A female regent honeyeater in Capertee National Park in New South Wales 

Credit: Australian National University

An endangered Australian bird is losing its ability to sing because a decline in numbers means there is a lack of adults to learn from, a scientific study has found.

Male regent honeyeaters, which live in forest and bushland in eastern Australia, are losing their “song culture” as a result of “severe population decline”, researchers from the Australian National University warned.

Fledglings would normally learn songs from adult mentors, just as human babies learn language from their parents.

That link has now been broken and “the complexity of regent honeyeater songs has also declined over recent decades,” the scientists said.

In areas where the bird’s population is particularly sparse, some males “completely failed to sing any species-specific songs and instead sang other species’ songs,” because that was all they were hearing.

They are picking up ersatz versions of mating calls used by species such as black-faced cuckooshrikes and noisy friarbirds.

“This lack of ability to communicate with their own species is unprecedented in a wild animal,” said Dr Dejan Stojanovic, one of the study’s authors.

“We can assume that regent honeyeaters are now so rare that some young males never find an older male teacher.”

Regent honeyeaters were once common across eastern Australia

Credit: Lachlan Hall/AP

Males unable to sing a rich repertoire of mating calls were less likely to find a female mate.

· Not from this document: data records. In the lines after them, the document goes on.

(** Splitting a number into a low part of [m] bytes and the rest. *)
Lemma le_bytes_app m : forall n x r,
  0 <= x < 2 ^ (8 * Z.of_nat m) ->
  le_bytes (m + n) (x + 2 ^ (8 * Z.of_nat m) * r) = le_bytes m x ++ le_bytes n r.
Proof.
  induction m as [| m IH]; intros n x r Hx.
  - change (2 ^ (8 * Z.of_nat 0)) with 1 in *.
    cbn [Nat.add le_bytes app]. f_equal. lia.
  - replace (2 ^ (8 * Z.of_nat (S m))) with (2 ^ 8 * 2 ^ (8 * Z.of_nat m)) in *
      by (rewrite <- Z.pow_add_r by lia; f_equal; lia).
    cbn [Nat.add le_bytes app]. f_equal.
    + replace (x + 2 ^ 8 * 2 ^ (8 * Z.of_nat m) * r)
        with (x + 2 ^ (8 * Z.of_nat m) * r * 2 ^ 8) by lia.
      apply Z.mod_add. lia.
    + replace (x + 2 ^ 8 * 2 ^ (8 * Z.of_nat m) * r)
        with (x + 2 ^ (8 * Z.of_nat m) * r * 2 ^ 8) by lia.
      rewrite Z.div_add by lia. apply IH.
      split; [apply Z.div_pos; lia |].
      apply Z.div_lt_upper_bound; lia.
Qed.

Lemma le_bytes_one x : 0 <= x < 2 ^ 8 -> le_bytes 1 x = [x].
Proof. intros Hx. cbn [le_bytes]. now rewrite Z.mod_small. Qed.

(** The eight bytes after line 82. *)
Lemma packed_layout type id val :
  is_u8 type -> is_u16 id -> is_i32 val ->
  packed type id val =
  type :: le_bytes 2 id ++ le_bytes 4 (val mod 2 ^ 32) ++ [sign_byte val].
Proof.
  intros Ht Hi Hv. unfold packed.
  rewrite packet_of_uint64_le, pack_uint64_sum by assumption.
  unfold is_u8, is_u16, is_i32 in *.
  pose proof (Z.mod_pos_bound val (2 ^ 32) ltac:(lia)) as Hw.
  assert (Hs : 0 <= sign_byte val < 2 ^ 8)
    by (unfold sign_byte; destruct (val <? 0); lia).
  rewrite (le_bytes_app 1 7 type) by (exact Ht).
  rewrite (le_bytes_app 2 5 id) by (exact Hi).
  rewrite (le_bytes_app 4 1 (val mod 2 ^ 32)) by (exact Hw).
  rewrite !le_bytes_one by assumption. reflexivity.
Qed.

Lemma fold_left_snoc {A B : Type} (f : A -> B -> A) (l : list B) (x : B) (a : A) :
  fold_left f (l ++ [x]) a = f (fold_left f l a) x.
Proof. rewrite fold_left_app. reflexivity. Qed.

Lemma byte_sum_app l1 l2 : byte_sum (l1 ++ l2) = byte_sum l1 + byte_sum l2.
Proof.
  induction l1 as [| x l1 IH]; [reflexivity |].
  change ((x :: l1) ++ l2) with (x :: (l1 ++ l2)).
  rewrite !byte_sum_cons, IH. lia.
Qed.

(** ** The checksum of section 4.1 and [CRC] *)

Lemma fold_and_mask_carry x :
  0 <= x <= 510 -> fold_and_mask x = if x <? 256 then x else x - 255.
Proof.
  intros Hx. unfold fold_and_mask. rewrite land_255, shiftr_8.
  destruct (Z.ltb_spec 255 x), (Z.ltb_spec x 256); try lia.
  - symmetry. apply (Z.mod_unique _ _ 1). lia.
    assert (Hq : x / 2 ^ 8 = 1)
      by (symmetry; apply (Z.div_unique _ _ 1 (x - 256)); lia).
    rewrite Hq. lia.
  - apply Z.mod_small. lia.
Qed.

Lemma checksum_step_CRC_body a b :
  0 <= a <= 255 -> 0 <= b <= 255 -> checksum_step a b = CRC_body a b.
Proof.
  intros Ha Hb. rewrite CRC_body_carry by assumption.
  unfold checksum_step. rewrite (Z.mod_small (a + b)) by lia.
  rewrite (fold_and_mask_carry (a + b)) by lia.
  destruct (Z.ltb_spec (a + b) 256) as [Hlt | Hge];
    rewrite fold_and_mask_carry by lia.
  - destruct (Z.ltb_spec (a + b) 256); lia.
  - destruct (Z.ltb_spec (a + b - 255) 256); lia.
Qed.

Lemma checksum_fold_CRC l : forall a,
  0 <= a <= 255 -> Forall is_u8 l ->
  fold_left checksum_step l a = fold_left CRC_body l a.
Proof.
  induction l as [| x l IH]; intros a Ha Hl; [reflexivity |].
  inversion Hl as [| ? ? Hx Hl']; subst. unfold is_u8 in Hx.
  rewrite !fold_left_step.
  rewrite checksum_step_CRC_body by lia.
  apply IH; [apply CRC_body_range; lia | exact Hl'].
Qed.

(** On eight bytes the code's [CRC] is the checksum of section 4.1. *)
Lemma CRC_is_checksum_4_1 (p : packet) :
  length p = 8%nat -> Forall is_u8 p -> CRC p = checksum_4_1 p.
Proof.
  intros Hlen Hp. unfold CRC, checksum_4_1.
  rewrite (CRC_acc_fold p Hlen), (checksum_fold_CRC p 0 ltac:(lia) Hp).
  now rewrite land_255.
Qed.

The findings amount to “rare evidence” that a severe decline in population density can result in “the loss of vocal culture in a wild animal.”

That will hasten the species’ extinction, the scientists wrote in a study published in the peer-reviewed journal, Proceedings of the Royal Society B.

The loss of the bird’s ability to produce mating calls was “exacerbating the honeyeater’s population decline, because we know a sexy song increases the odds of reproduction in songbirds,” said Dr Ross Crates, lead author.

“They don’t get the chance to hang around with other honeyeaters and learn what they’re supposed to sound like.”

The regent honeyeater, which once had the rather less elegant name of “warty-faced honeyeater”, used to be common in Queensland, New South Wales and Victoria.

Named for its striking black and yellow plumage, the species is now critically endangered as a result of the widespread clearance of its woodland habitat. It is estimated that the population is now down to just 300-400 individuals.

Scientists now hope to use audio recordings to teach the full medley of songs and mating calls to captive regent honeyeaters, which will then be released into the wild.